ACTION ITEM — Go through the listing below and output exactly the line with "- intros H [n", the line with "(** An object", and each line between; omit the rest.

** Opening RECORDS PROVIDED block **

Lemma in_insert name v m n w :
  (n, w) ∈ insert name v m -> (n = name /\ w = v) \/ (n, w) ∈ m.
Proof.
  induction m as [|[k x] m IH]; simpl.
  - rewrite list_elem_of_singleton. intros [= -> ->]. by left.
  - case_bool_decide as Hk; rewrite !elem_of_cons.
    + subst. intros [[= -> ->]|?]; auto.
    + intros [?|Hin]; [auto|]. destruct (IH Hin); auto.
Qed.

Lemma in_retain f m n w : (n, w) ∈ retain f m -> (n, w) ∈ m.
Proof. unfold retain. rewrite !list_elem_of_In. by intros [? _]%filter_In. Qed.

(** The recursion of [merge_property], without its anonymous loops. *)
Lemma merge_property_eq existing other :
  merge_property existing other
  = if bool_decide (existing = other) then Some existing
    else match existing, other with
    | Object a, Object b =>
        a ← merge_type a b;
        match member "properties" b with
        | Some (Object fields) =>
            target ← own_properties (drop_differing a b);
            target ← add_fields fields target;
            Some (Object (insert "properties" (Object target) (drop_differing a b)))
        | _ => Some (Object (drop_differing a b))
        end
    | _, _ => None
    end.
Proof.
  destruct other as [| | | |l|b]; try reflexivity. cbn [merge_property].
  case_bool_decide; [done|]. destruct existing as [| | | |l|a]; try reflexivity.
  destruct (merge_type a b) as [a1|]; [|done]. cbn [mbind option_bind].
  generalize (drop_differing a1 b). intros a2. clear. induction b as [|[key w] b IH]; [done|].
  cbn [member]. case_bool_decide as Hk; [|exact IH]. by destruct w.
Qed.

Lemma adapt_array l : adapt (Array l) = Array <$> mapM adapt l.
Proof.
  cbn [adapt]. f_equal.
Qed.

Lemma adapt_object m :
  adapt (Object m)
  = m ← mapM (fun '(name, v) => pair name <$> adapt v) m; Object <$> hoist_unions m.
Proof.
  cbn [adapt]. f_equal. induction m as [|[name v] m IH]; [done|]. simpl. destruct (adapt v); [|done].
  simpl. by rewrite IH.
Qed.

(** ** Unions without properties of their own *)

Definition UNIONS : list string := ["oneOf"; "anyOf"].

(** The value of a keyword, if it is a union, has no alternative with properties. *)
Definition plain (name : string) (w : Value) : bool :=
  negb (is_key UNIONS name)
  || match w with Array branches => negb (existsb has_properties branches) | _ => true end.

(** No union of a document has an alternative with properties. *)
Fixpoint hoisted (v : Value) : bool :=
  match v with
  | Array l => forallb hoisted l
  | Object m => forallb (fun '(name, w) => hoisted w && plain name w) m
  | _ => true
  end.

Definition entries_ok (m : list (string * Value)) : Prop :=
  forall n w, (n, w) ∈ m -> hoisted w = true /\ plain n w = true.

Lemma hoisted_array l : hoisted (Array l) = true <-> forall v, v ∈ l -> hoisted v = true.
Proof. cbn [hoisted]. rewrite forallb_forall. by setoid_rewrite list_elem_of_In. Qed.

Lemma hoisted_object m : hoisted (Object m) = true <-> entries_ok m.
Proof.
  cbn [hoisted]. rewrite forallb_forall. unfold entries_ok. setoid_rewrite list_elem_of_In. split.
  - intros H n w Hin. specialize (H _ Hin). simpl in H. by apply andb_true_iff in H.
  - intros H [n w] Hin. apply andb_true_iff. by apply H.
Qed.

Lemma entries_insert name v m :
  hoisted v = true -> plain name v = true -> entries_ok m -> entries_ok (insert name v m).
Proof. intros Hv Hp Hm n w [[-> ->]|Hin]%in_insert; [done|by apply Hm]. Qed.

Lemma entries_retain f m : entries_ok m -> entries_ok (retain f m).
Proof. intros Hm n w Hin. by eapply Hm, in_retain. Qed.

Lemma entries_member name m w : entries_ok m -> member name m = Some w -> hoisted w = true /\ plain name w = true.
Proof. intros Hm Hw. by apply Hm, member_in. Qed.

Lemma properties_entries m :
  (forall n w, (n, w) ∈ m -> hoisted w = true) -> entries_ok (properties_of (Object m)).
Proof.
  intros Hm. assert (entries_ok []) as Hnil by (intros ? ? []%not_elem_of_nil).
  unfold properties_of, Json.get. simpl.
  destruct (member "properties" m) as [w|] eqn:E; [|exact Hnil]. simpl.
  apply member_in, Hm in E. destruct w; try exact Hnil. by apply hoisted_object.
Qed.

Lemma entries_properties v : hoisted v = true -> entries_ok (properties_of v).
Proof.
  destruct v as [| | | | |m]; try by intros _ ? ? []%not_elem_of_nil.
  intros Hv%hoisted_object. apply properties_entries. intros n w Hin. by apply (Hv n w).
Qed.

#[local] Hint Resolve entries_insert entries_retain entries_properties : schema.

(** An object is no union, whatever its name. *)
Lemma plain_object n m : plain n (Object m) = true.
Proof. unfold plain. by destruct (is_key _ _). Qed.

Lemma plain_key n w : is_key UNIONS n = false -> plain n w = true.
Proof. unfold plain. by intros ->. Qed.

Lemma entries_drop_differing a b : entries_ok a -> entries_ok (drop_differing a b).
Proof.
  unfold drop_differing. generalize CONSTRAINTS. intros keys. revert a.
  induction keys as [|k keys IH]; intros a Ha; simpl; [done|]. apply IH.
  case_bool_decide; [done|]. by apply entries_retain.
Qed.

Lemma entries_merge_type a b a' :
  entries_ok a -> entries_ok b -> merge_type a b = Some a' -> entries_ok a'.
Proof.
  intros Ha Hb. unfold merge_type. destruct (member "type" a), (member "type" b) as [k|] eqn:E;
    [case_bool_decide| | |]; intros [= <-]; try done.
  apply entries_insert; [|by apply plain_key|done]. by apply (entries_member _ _ _ Hb E).
Qed.

(** What a merge of [field] into a hoisted property yields. *)
Definition merges (field : Value) : Prop :=
  forall existing c, hoisted existing = true -> merge_property existing field = Some c ->
    hoisted c = true /\ (c = existing \/ is_Some (as_object c)).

** Closing RECORDS PROVIDED block **

WORKED SOLUTION —
  - intros H [n w] Hin. apply andb_true_iff. by apply H.
Qed.

Lemma entries_insert name v m :
  hoisted v = true -> plain name v = true -> entries_ok m -> entries_ok (insert name v m).
Proof. intros Hv Hp Hm n w [[-> ->]|Hin]%in_insert; [done|by apply Hm]. Qed.

Lemma entries_retain f m : entries_ok m -> entries_ok (retain f m).
Proof. intros Hm n w Hin. by eapply Hm, in_retain. Qed.

Lemma entries_member name m w : entries_ok m -> member name m = Some w -> hoisted w = true /\ plain name w = true.
Proof. intros Hm Hw. by apply Hm, member_in. Qed.

Lemma properties_entries m :
  (forall n w, (n, w) ∈ m -> hoisted w = true) -> entries_ok (properties_of (Object m)).
Proof.
  intros Hm. assert (entries_ok []) as Hnil by (intros ? ? []%not_elem_of_nil).
  unfold properties_of, Json.get. simpl.
  destruct (member "properties" m) as [w|] eqn:E; [|exact Hnil]. simpl.
  apply member_in, Hm in E. destruct w; try exact Hnil. by apply hoisted_object.
Qed.

Lemma entries_properties v : hoisted v = true -> entries_ok (properties_of v).
Proof.
  destruct v as [| | | | |m]; try by intros _ ? ? []%not_elem_of_nil.
  intros Hv%hoisted_object. apply properties_entries. intros n w Hin. by apply (Hv n w).
Qed.

#[local] Hint Resolve entries_insert entries_retain entries_properties : schema.

(** An object is no union, whatever its name. *)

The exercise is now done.